All domestic degree-seeking graduate students enrolled in six or more credits (regardless of the course level) in a semester will be automatically enrolled and billed for the University-sponsored health insurance for each eligible term (fall & spring/summer). Suppose a student has other comparable coverage and would like to waive from the student's health insurance. In that case, it is the student's responsibility to complete the University online waiver form before the deadline. A health insurance waiver is good for the current academic year only if approved. A new waiver must be submitted each academic year. All international graduate students must carry student health insurance, and the cost will be automatically added to your student account. Any international graduate students with insurance questions must contact the Office of International Students and Scholars (OISS) directly.

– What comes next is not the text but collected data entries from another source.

(* ===== verification/MvccFacts.v ===== *)
(** * Facts about the store operations

    Which tables each operation of [Mvcc] touches, and what the point readers
    return after it.  Two stores that agree on a table are indistinguishable to
    the readers of that table. *)

From S2P Require Export Mvcc.

Local Open Scope Z_scope.

(** ** Agreement on a table *)

Definition same_table (t : table) (d d' : db) : Prop :=
  forall k, tx_get d t k = tx_get d' t k.

#[export] Instance same_table_equivalence t : Equivalence (same_table t).
Proof.
  split.
  - done.
  - intros d d' H k. by rewrite H.
  - intros d1 d2 d3 H1 H2 k. by rewrite H1, H2.
Qed.


Lemma table_rows_same t d d' : same_table t d d' -> table_rows d t = table_rows d' t.
Proof.
  intros H. apply table_rows_unique; [apply table_rows_sorted|].
  intros k v. rewrite elem_of_table_rows. specialize (H k). unfold tx_get in H. by rewrite H.
Qed.

#[export] Instance get_kv_metadata_proper :
  Proper (same_table TABLE_KV_META ==> eq ==> eq) get_kv_metadata.
Proof. intros d d' H k ? <-. unfold get_kv_metadata. by rewrite H. Qed.

#[export] Instance current_revision_in_tx_proper :
  Proper (same_table TABLE_META ==> eq ==> eq) current_revision_in_tx.
Proof.
  intros d d' H m ? <-. unfold current_revision_in_tx, get_applied_log_id. by rewrite !H.
Qed.

#[export] Instance current_revision_proper s :
  Proper (same_table TABLE_META ==> eq) (current_revision s).
Proof. intros d d' H. unfold current_revision. by rewrite H. Qed.

#[export] Instance compacted_revision_proper :
  Proper (same_table TABLE_META ==> eq) compacted_revision.
Proof. intros d d' H. unfold compacted_revision. by rewrite H. Qed.

Lemma iter_prefix_same t d d' p : same_table t d d' -> iter_prefix d t p = iter_prefix d' t p.
Proof. intros H. unfold iter_prefix. by rewrite (table_rows_same t d d'). Qed.

Lemma iter_range_same t d d' a z : same_table t d d' -> iter_range d t a z = iter_range d' t a z.
Proof. intros H. by rewrite !iter_range_filter, (table_rows_same t d d'). Qed.

(** ** Point access after an update *)

Lemma tx_get_insert t k v d : tx_get (tx_insert t k v d) t k = Some v.
Proof. apply lookup_insert_eq. Qed.

Lemma tx_get_insert_ne t k t' k' v d :
  (t', k') <> (t, k) -> tx_get (tx_insert t' k' v d) t k = tx_get d t k.
Proof. apply lookup_insert_ne. Qed.

Lemma tx_get_remove t k d : tx_get (tx_remove t k d) t k = None.
Proof. apply lookup_delete_eq. Qed.

Lemma tx_get_remove_ne t k t' k' d :
  (t', k') <> (t, k) -> tx_get (tx_remove t' k' d) t k = tx_get d t k.
Proof. apply lookup_delete_ne. Qed.

Lemma same_table_insert t t' k v d : t' <> t -> same_table t (tx_insert t' k v d) d.
Proof. intros H k'. apply tx_get_insert_ne. congruence. Qed.

Lemma same_table_remove t t' k d : t' <> t -> same_table t (tx_remove t' k d) d.
Proof. intros H k'. apply tx_get_remove_ne. congruence. Qed.

Lemma same_table_insert_l t t' k v d d' :
  t' <> t -> same_table t d d' -> same_table t (tx_insert t' k v d) d'.
Proof. intros ? <-. by apply same_table_insert. Qed.

(** Prove that an update leaves a table alone. *)
Ltac frame :=
  repeat first
    [ reflexivity
    | eassumption
    | apply same_table_insert_l; [congruence|]
    | etransitivity; [eapply same_table_remove; congruence|]
    | match goal with
      | |- same_table _ (if ?c then _ else _) _ => destruct c
      | |- same_table _ (match ?o with _ => _ end) _ => destruct o
      end ].

(** ** Metadata *)

Lemma get_kv_metadata_insert key m d :
  meta_wf m -> get_kv_metadata (insert_metadata key m d) key = Some m.
Proof.
  intros. unfold get_kv_metadata, insert_metadata. rewrite tx_get_insert.
  cbn [mbind option_bind]. by apply meta_decode_encode.
Qed.

Lemma get_kv_metadata_insert_ne key key' m d :
  key' <> key -> get_kv_metadata (insert_metadata key' m d) key = get_kv_metadata d key.
Proof.
  intros. unfold get_kv_metadata, insert_metadata. rewrite tx_get_insert_ne; [done|].
  intros [=]. simplify_eq.
Qed.

Lemma get_kv_metadata_wf d key m : get_kv_metadata d key = Some m -> meta_wf m.
Proof.
  unfold get_kv_metadata. destruct (tx_get _ _ _); [|done]. cbn [mbind option_bind].
  apply meta_from_bytes_wf.
Qed.
#[export] Hint Resolve get_kv_metadata_wf : coord.

Lemma is_deleted_Some d key m : get_kv_metadata d key = Some m -> is_deleted d key = deleted m.
Proof. intros E. unfold is_deleted. by rewrite E. Qed.

Lemma is_deleted_None d key : get_kv_metadata d key = None -> is_deleted d key = false.
Proof. intros E. unfold is_deleted. by rewrite E. Qed.

(** ** Revisions *)

Lemma current_revision_range s d : in_u64 (current_revision s d).
Proof.
  unfold current_revision, current_revision_in_tx.
  destruct (tx_get d TABLE_META META_CURRENT_REVISION ≫= decode_u64) as [r|] eqn:E.
  { destruct (tx_get d TABLE_META META_CURRENT_REVISION); [|done].
    by eapply decode_u64_range. }
  destruct (revision_mode s); [|by vm_compute].
  unfold get_applied_log_id. destruct (tx_get d TABLE_META META_LAST_APPLIED) as [x|];
    [|by vm_compute]. cbn [mbind option_bind].
  unfold applied_from_bytes. destruct (strip_prefix _ x) as [y|]; [|by vm_compute].
  cbn [mbind option_bind].
  destruct (slice 0 8 y); [|by vm_compute]. cbn [mbind option_bind].
  destruct (slice 8 8 y); [|by vm_compute]. cbn [mbind option_bind].
  destruct (slice 16 8 y) as [i|] eqn:Ei; [|by vm_compute].
  cbn [mbind option_bind fmap option_fmap option_map default from_option index]. pose proof (be_val_range i) as Hi. by rewrite (slice_length _ _ _ _ Ei) in Hi.
Qed.
#[export] Hint Resolve current_revision_range : coord.

Lemma compacted_revision_range d : in_u64 (compacted_revision d).
Proof.
  unfold compacted_revision. destruct (tx_get _ _ _) as [x|]; [|by vm_compute].
  cbn [mbind option_bind]. destruct (decode_u64 x) eqn:E; [|by vm_compute].
  by eapply decode_u64_range.
Qed.
#[export] Hint Resolve compacted_revision_range : coord.

Lemma current_revision_set s r d : in_u64 r -> current_revision s (set_current_revision r d) = r.
Proof.
  intros. unfold current_revision, current_revision_in_tx, set_current_revision.
  rewrite tx_get_insert. cbn [mbind option_bind]. by rewrite decode_u64_be64.
Qed.

Lemma compacted_revision_set_current r d :
  compacted_revision (set_current_revision r d) = compacted_revision d.
Proof.
  unfold compacted_revision, set_current_revision. by rewrite tx_get_insert_ne.
Qed.

Lemma compacted_revision_last_applied a d :
  compacted_revision (insert_last_applied a d) = compacted_revision d.
Proof. unfold compacted_revision, insert_last_applied. by rewrite tx_get_insert_ne. Qed.

(** The revision row: once it is present, recording the applied log id does not
    move the current revision. *)
Lemma current_revision_last_applied s a r d :
  tx_get d TABLE_META META_CURRENT_REVISION ≫= decode_u64 = Some r ->
  current_revision s (insert_last_applied a d) = r.
Proof.
  intros E. unfold current_revision, current_revision_in_tx, insert_last_applied.
  rewrite tx_get_insert_ne by done. by rewrite E.
Qed.

(** The combinations of mode and policy in which a revision is checked; the
    remaining one (a log-index write to a commit-timestamp store) is the
    consensus metadata path, which consumes no revision. *)
Definition revision_checked (s : MvccStorage) (policy : RevisionPolicy) : bool :=
  match revision_mode s, policy with
  | ModeCommitTs, PolicyLogIndex => false
  | _, _ => true
  end.

Lemma accept_revision_Ok s d rev policy d' :
  revision_checked s policy = true ->
  accept_revision s d rev policy = Ok d' <->
  current_revision s d < rev /\ d' = set_current_revision rev d.
Proof.
  unfold accept_revision, accept_log_index_revision, accept_commit_ts, revision_checked,
    current_revision. intros Hc.
  assert ((if rev <=? current_revision_in_tx d (revision_mode s)
           then Err (CommitRejected rev (current_revision_in_tx d (revision_mode s)))
           else Ok (set_current_revision rev d)) = Ok d' <->
          current_revision_in_tx d (revision_mode s) < rev /\ d' = set_current_revision rev d).
  { destruct (Z.leb_spec rev (current_revision_in_tx d (revision_mode s))); split.
    - done.
    - intros []; lia.
    - by intros [= <-].
    - by intros [_ ->]. }
  destruct policy; [|done]. case_decide as E; [by rewrite E in Hc|done].
Qed.

(** ** Values *)

Lemma encode_kv_key_prefix key : starts_with (encode_kv_key key) KV_PREFIX = true.
Proof. apply starts_with_app. Qed.

(** What a reader recovers from a written value. *)
Lemma plaintext_of_encrypt s key v c :
  (forall br, barrier s = Some br -> BarrierLaws br) ->
  encrypt_value s (encode_kv_key key) v = Ok c -> plaintext_of s (encode_kv_key key) c = Ok v.
Proof.
  intros Hb. unfold encrypt_value, plaintext_of, decrypt_value.
  rewrite encode_kv_key_prefix. cbn [negb].
  destruct (barrier s) as [br|].
  - destruct (Hb br eq_refl) as [Hrt Hlen]. intros E.
    specialize (Hlen v c E). destruct (bytes_eqb_spec c []) as [->|_]; [simpl in Hlen; lia|].
    rewrite (proj2 (Nat.leb_le _ _) Hlen). by apply Hrt.
  - intros [= ->]. by destruct (bytes_eqb_spec c []) as [->|_].
Qed.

Graduate medical, dental and vision insurance

 

8. Leave of absence


Continuous enrollment

To maintain "good standing," all graduate students are required to enroll in a minimum of three (3) graduate credits each fall and spring semester until they graduate. All students holding assistantships (whether teaching or research assistantships) are required to enroll in a minimum of six (6) graduate credits each semester they hold the assistantship. International students may be required to enroll in nine graduate credits each fall and spring semester, depending on their visa requirements.

Leave of absence

Students in good standing may request a leave of absence by completing a leave of absence form available on the Graduate School's student forms page during which time they are not required to maintain continuous registration. Usually, a leave of absence is approved for one or two semesters. The leave of absence request may be extended by the student filing an additional leave of absence form. Students applying for a leave of absence should not have any "incomplete" grades, which could be changed to "F" and have a detrimental impact on their cumulative GPA. Requests for leave of absences must be received by the Graduate School no later than the last day of enrollment for the semester the leave is to begin.

Reinstatement

When a student has been absent for one semester or more without an approved leave of absence, he or she may request reinstatement via the Reinstatement form (available on the Graduate School's student forms page). This form allows the program to recommend the student be re-admitted to their graduate program based on their previous admission OR require the student to re-apply for access, requiring students to submit a new application for admission and pay the application fee. The Notice of Reinstatement to Graduate Standing must be received by the Graduate School no later than the last day of enrollment for the semester the reinstatement is to begin.

 

9. Graduate Student Association


The Graduate Student Association (GSA) represents all graduate students and promotes the welfare and interests of the graduate students at the University of Nevada, Reno. The GSA works closely with appropriate university administrative offices, including the Graduate School and Student Services, and reports to the President of the University. The GSA government functioned through the Council of Representatives, Executive Council, and established committees.

Graduate Student Association

 

10. Graduate School forms


Please refer to the Graduate School's students forms page for all forms available at The Graduate School.